Work to complete ->
Scan the records below for the line containing "sensor_id : string;" and the line containing "Record edge_config : Type". Copy both, plus every line between, exactly.

Data in this exercise ->
(** * City simulator: partitioning, district lookup and the gateway worker

    A shallow embedding of [prototype/city-simulator/city_simulator.py] and
    [prototype/city-simulator/edge_manager.py].

    Python integers are unbounded and are modelled by [Z]; [//] and [%] are
    floor division and its remainder, which is what [Z.div] and [Z.modulo]
    compute for a non-zero divisor.  Floats (coordinates, time-outs) are
    idealised as rationals.  A raised exception is a value of [result];
    everything outside the two files (random numbers, the clock, the sensor
    simulators, the Kafka producer, the stop event) acts on an abstract
    [World] through the interface [External]. *)

From Stdlib Require Import ZArith QArith List String Ascii Bool Lia Lqa DecimalString.
Import ListNotations.
Open Scope string_scope.
Open Scope list_scope.
Open Scope Z_scope.

(** ** Exceptions *)

Inductive exn : Type :=
| ZeroDivisionError
| KeyError (key : string)
| OtherException.

Inductive result (A : Type) : Type :=
| Ok (a : A)
| Raise (e : exn).
Arguments Ok {A} a.
Arguments Raise {A} e.

Definition is_ok {A : Type} (r : result A) : bool :=
  match r with Ok _ => true | Raise _ => false end.

(** ** [calculate_instance_edge_range] *)

Module Partition.

(** [//] and [%] raise [ZeroDivisionError] on a zero divisor; nothing else
    in the function can fail, and nothing checks [instance_id]. *)
Definition calculate_instance_edge_range
    (total_edges instance_id total_instances : Z) : result (Z * Z) :=
  if total_instances =? 0 then Raise ZeroDivisionError
  else
    let edges_per_instance := total_edges / total_instances in
    let remainder := total_edges mod total_instances in
    if instance_id <? remainder then
      let start := instance_id * (edges_per_instance + 1) in
      let end_ := start + edges_per_instance in
      Ok (start, end_)
    else
      let start := instance_id * edges_per_instance + remainder in
      let end_ := start + edges_per_instance - 1 in
      Ok (start, end_).

(** The number of indices of an inclusive range; [end < start] is the empty
    range. *)
Definition range_size (r : Z * Z) : Z := Z.max 0 (snd r - fst r + 1).

Definition in_range (x : Z) (r : Z * Z) : Prop := fst r <= x <= snd r.

(** What [range(edge_start, edge_end + 1)] enumerates. *)
Definition range_indices (r : Z * Z) : list Z :=
  map (fun k => fst r + Z.of_nat k) (seq 0 (Z.to_nat (snd r - fst r + 1))).

(** The ranges of instances [0 .. n-1], in order. *)
Definition all_ranges (total_edges total_instances : Z) : list (result (Z * Z)) :=
  map (fun k => calculate_instance_edge_range total_edges (Z.of_nat k) total_instances)
      (seq 0 (Z.to_nat total_instances)).

Definition ok_ranges (l : list (result (Z * Z))) : list (Z * Z) :=
  flat_map (fun r => match r with Ok p => [p] | Raise _ => [] end) l.

End Partition.


(** ** Python dictionaries with string keys, in insertion order *)

Definition dict (V : Type) : Type := list (string * V).

Fixpoint dict_get {V : Type} (d : dict V) (k : string) : option V :=
  match d with
  | [] => None
  | (k', v) :: d' => if String.eqb k k' then Some v else dict_get d' k
  end.

(** [d.get(k, default)] *)
Definition dict_get_default {V : Type} (d : dict V) (k : string) (default : V) : V :=
  match dict_get d k with Some v => v | None => default end.

(** [d[k] = v] *)
Fixpoint dict_set {V : Type} (d : dict V) (k : string) (v : V) : dict V :=
  match d with
  | [] => [(k, v)]
  | (k', v') :: d' =>
      if String.eqb k k' then (k', v) :: d' else (k', v') :: dict_set d' k v
  end.

(** ** State and exceptions *)

Definition M (S A : Type) : Type := S -> result A * S.

Definition ret {S A : Type} (a : A) : M S A := fun s => (Ok a, s).

Definition bind {S A B : Type} (m : M S A) (k : A -> M S B) : M S B :=
  fun s => match m s with
           | (Ok a, s') => k a s'
           | (Raise e, s') => (Raise e, s')
           end.

Definition raise {S A : Type} (e : exn) : M S A := fun s => (Raise e, s).

(** [try: body  except Exception as e: handler e] *)
Definition try_except {S A : Type} (body : M S A) (handler : exn -> M S A) : M S A :=
  fun s => match body s with
           | (Ok a, s') => (Ok a, s')
           | (Raise e, s') => handler e s'
           end.

Definition gets {S A : Type} (f : S -> A) : M S A := fun s => (Ok (f s), s).

Definition modify {S : Type} (f : S -> S) : M S unit := fun s => (Ok tt, f s).

Notation "x <- m ;; k" := (bind m (fun x => k))
  (at level 61, m at next level, right associativity).
Notation "m ;; k" := (bind m (fun _ => k))
  (at level 61, right associativity).

(** ** Data *)

(** [{'latitude': ..., 'longitude': ...}] *)
Record location : Type := { latitude : Q; longitude : Q }.

(** One entry of a gateway's sensor list, as [generate_sensor_configs]
    builds it. *)
Record sensor_cfg : Type := {
  sensor_id : string;
  sensor_location : string;
  offset_lat : Q;
  offset_lon : Q
}.

(** [edge_config['sensors']]: sensor type -> list of sensors. *)
Definition sensors_dict : Type := dict (list sensor_cfg).

(** A district of [city_config.json].  Every key may be absent; [d_other]
    counts the keys the simulator never reads (the name, for one), which
    only matter for the truth value of the dict. *)
Record edge_range_cfg : Type := { er_start : option Z; er_end : option Z }.

Record center_cfg : Type := { c_latitude : option Q; c_longitude : option Q }.

Record district : Type := {
  d_district_id : option string;
  d_edge_range : option edge_range_cfg;
  d_center : option center_cfg;
  d_other : nat
}.

(** The dict handed to [EdgeManager.__init__]. *)
Record edge_config : Type := {
  ec_gateway_id : option string;
  ec_edge_id : option string;
  ec_name : option string;
  ec_location : option location;
  ec_sensors : option sensors_dict
}.

Inductive sensor_kind : Type := Speed | Weather | Camera.

Definition GATEWAY_VERSION : string := "1.0.0".
Definition GATEWAY_FIRMWARE : string := "EdgeOS 2.1.3".

Record sensor_counts : Type := {
  count_speed : nat; count_weather : nat; count_camera : nat
}.

Record metadata : Type := {
  md_name : string;
  md_version : string;
  md_firmware : string;
  md_sensor_counts : sensor_counts
}.

Section Payload.
Variable reading : Type.

(** The gateway payload of [generate_gateway_payload]. *)
Record payload : Type := {
  p_gateway_id : string;
  p_district_id : string;
  p_location : location;
  p_last_updated : string;
  p_metadata : metadata;
  p_sensors : list reading
}.

(** What a simulator's [generate_data] returns: [None], or a dict of which
    only the ['readings'] entry is read (it may be missing). *)
Inductive sensor_data : Type :=
| NoData
| Data (readings : option (list reading)).

(** The truth value of the returned object.  A dict without ['readings']
    may be empty or not; both cases add no reading to the payload, and the
    model takes it as a true value. *)
Definition sensor_data_truthy (d : sensor_data) : bool :=
  match d with NoData => false | Data _ => true end.

(** [sensor_data.get('readings', [])] *)
Definition get_readings (d : sensor_data) : list reading :=
  match d with Data (Some rs) => rs | _ => [] end.

End Payload.
Arguments p_gateway_id {reading} _.
Arguments p_district_id {reading} _.
Arguments p_location {reading} _.
Arguments p_last_updated {reading} _.
Arguments p_metadata {reading} _.
Arguments p_sensors {reading} _.
Arguments NoData {reading}.
Arguments Data {reading} _.
Arguments sensor_data_truthy {reading} _.
Arguments get_readings {reading} _.

(** ** [collections.deque] with a [maxlen] *)

Record deque (A : Type) : Type := { items : list A; maxlen : nat }.
Arguments items {A} _.
Arguments maxlen {A} _.

Definition deque_new {A : Type} (n : nat) : deque A :=
  {| items := []; maxlen := n |}.

(** [append] adds on the right; a deque longer than [maxlen] then drops
    its leftmost item. *)
Definition deque_append {A : Type} (d : deque A) (x : A) : deque A :=
  let l := items d ++ [x] in
  {| items := if (maxlen d <? List.length l)%nat then tl l else l;
     maxlen := maxlen d |}.

Definition deque_clear {A : Type} (d : deque A) : deque A :=
  {| items := []; maxlen := maxlen d |}.

Definition deque_len {A : Type} (d : deque A) : nat := List.length (items d).

(** ** Observable events and the outside world *)

Inductive level : Type := INFO | ERROR.

(** One constructor per logging statement of the two files. *)
Inductive log_message : Type :=
| MsgGatewayInitialized (speed weather camera : nat)
| MsgStartingLoop
| MsgIteration (iteration : Z)
| MsgPayloadGenerated (sensors : nat)
| MsgNoSensors
| MsgSending (topic : string)
| MsgSent (sensors : nat) (topic : string)
| MsgKafkaError
| MsgRetrying (buffered : nat)
| MsgLoopError
| MsgLoopStopped
| MsgInitializedEdges (managers : nat).

Section Events.
Variable reading : Type.

Inductive event : Type :=
| Log (lv : level) (m : log_message)
| RandomUniform (a b value : Q)
| ProducerSend (topic key : string) (value : payload reading) (delivered : bool)
| EventWait (timeout : Q).

End Events.
Arguments Log {reading} lv m.
Arguments RandomUniform {reading} a b value.
Arguments ProducerSend {reading} topic key value delivered.
Arguments EventWait {reading} timeout.

(** The collaborators that live outside the two files.  Each call may read
    and change the [World]; other threads (the supervisor that sets the stop
    event) act on it too, and their effect shows in the [World] a call
    returns. *)
Class External : Type := {
  World : Type;
  reading : Type;
  (** module globals read from the environment *)
  INSTANCE_ID : Z;
  TOTAL_INSTANCES : Z;
  KAFKA_TOPICS : dict string;
  (** [random.random()], the source of [random.uniform] *)
  random_random : World -> Q * World;
  (** [datetime.utcnow().isoformat()] *)
  utcnow_isoformat : World -> string;
  (** [SpeedSensorSimulator(location)] and its two siblings *)
  simulator_new : sensor_kind -> location -> World -> World;
  (** [simulator.generate_data(sensors, gateway_id, edge_id)] *)
  generate_data :
    sensor_kind -> list sensor_cfg -> string -> string ->
    World -> result (sensor_data reading) * World;
  (** [producer.send(topic, key=..., value=...)] followed by
      [future.get(timeout=10)]; any failure is a raised exception *)
  producer_send :
    string -> string -> payload reading -> World -> result unit * World;
  (** [stop_event.is_set()] *)
  stop_is_set : World -> bool;
  (** [stop_event.wait(timeout=...)] *)
  stop_wait : Q -> World -> bool * World
}.

Section Model.
Context {E : External}.

(** The process: the world and what was observed so far, oldest first. *)
Record Proc : Type := { world : World; trace : list (event reading) }.

Definition emit (e : event reading) : M Proc unit :=
  modify (fun p => {| world := world p; trace := trace p ++ [e] |}).

Definition logger (lv : level) (m : log_message) : M Proc unit :=
  emit (Log lv m).

Definition call {A : Type} (f : World -> A * World) : M Proc A :=
  fun p => let (a, w) := f (world p) in
           (Ok a, {| world := w; trace := trace p |}).

Definition call_raising {A : Type} (f : World -> result A * World) : M Proc A :=
  fun p => let (r, w) := f (world p) in
           (r, {| world := w; trace := trace p |}).

(** [random.uniform(a, b)] is [a + (b - a) * random()]. *)
Definition random_uniform (a b : Q) : M Proc Q :=
  r <- call random_random ;;
  let value := (a + (b - a) * r)%Q in
  emit (RandomUniform a b value) ;;
  ret value.

(** ** The gateway object *)

Record EdgeManager : Type := {
  district_id : string;
  gateway_id : string;
  gateway_name : string;
  gateway_location : location;
  sensors_config : sensors_dict;
  _sensors_edge_id : string;
  kafka_topics : dict string;
  local_buffer : deque (payload reading);
  sampling_interval : Q
}.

Result of this exercise ->
  sensor_id : string;
  sensor_location : string;
  offset_lat : Q;
  offset_lon : Q
}.

(** [edge_config['sensors']]: sensor type -> list of sensors. *)
Definition sensors_dict : Type := dict (list sensor_cfg).

(** A district of [city_config.json].  Every key may be absent; [d_other]
    counts the keys the simulator never reads (the name, for one), which
    only matter for the truth value of the dict. *)
Record edge_range_cfg : Type := { er_start : option Z; er_end : option Z }.

Record center_cfg : Type := { c_latitude : option Q; c_longitude : option Q }.

Record district : Type := {
  d_district_id : option string;
  d_edge_range : option edge_range_cfg;
  d_center : option center_cfg;
  d_other : nat
}.

(** The dict handed to [EdgeManager.__init__]. *)
Record edge_config : Type := {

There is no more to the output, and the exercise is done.